(YOUR TASK): The response must reproduce exactly every line of the material below holding the word "Hflat".

═══

(** X3: after k successful calls of step on a reporter that is fresh for
    a non-split directive saving its value (no time recorded, no series
    of that name), the recorded times are the k current times of the
    calls in call order and the series of the directive has one value per
    recorded time. *)
Theorem series_is_aligned_with_timesteps (ms : list Model) (name : string)
    (conf : Conf) (save : string) (st st' : Reporter) :
  timesteps st = [] ->
  dict_get name (variables st) = None ->
  run ms st = (Ok tt, st') ->
  Forall (fun m => has_directive m name conf) ms ->
  truthy (c_split conf) = false ->
  c_save conf = Some save ->
  wants_save save = true ->
  timesteps st' = map current_time ms /\
  length (flat_series name st') = length (timesteps st') /\
  Forall2 (fun m v => directive_value m conf = Some v) ms (flat_series name st').
Proof.
  intros Ht Hfresh Hrun Hall Hsplit Hsave Hw.
  destruct (run_timesteps ms st) as (done & Hd & _ & Hok).
  rewrite Hrun in Hd, Hok. simpl in Hd, Hok. rewrite (Hok eq_refl), Ht in Hd.
  simpl in Hd.
  destruct (run_series ms name conf save st st' Hrun Hall Hsplit Hsave Hw)
    as (vs & Hvs & Hflat & _).
  assert (Hempty : flat_series name st = []).
  { unfold flat_series. rewrite Hfresh. reflexivity. }
  rewrite Hempty in Hflat. simpl in Hflat. rewrite Hflat, Hd.
  split; [reflexivity|]. split; [|exact Hvs].
  rewrite length_map. symmetry. eapply Forall2_length. exact Hvs.
Qed.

═══

(RESULT OF THE EXERCISE):
    as (vs & Hvs & Hflat & _).
  rewrite Hempty in Hflat. simpl in Hflat. rewrite Hflat, Hd.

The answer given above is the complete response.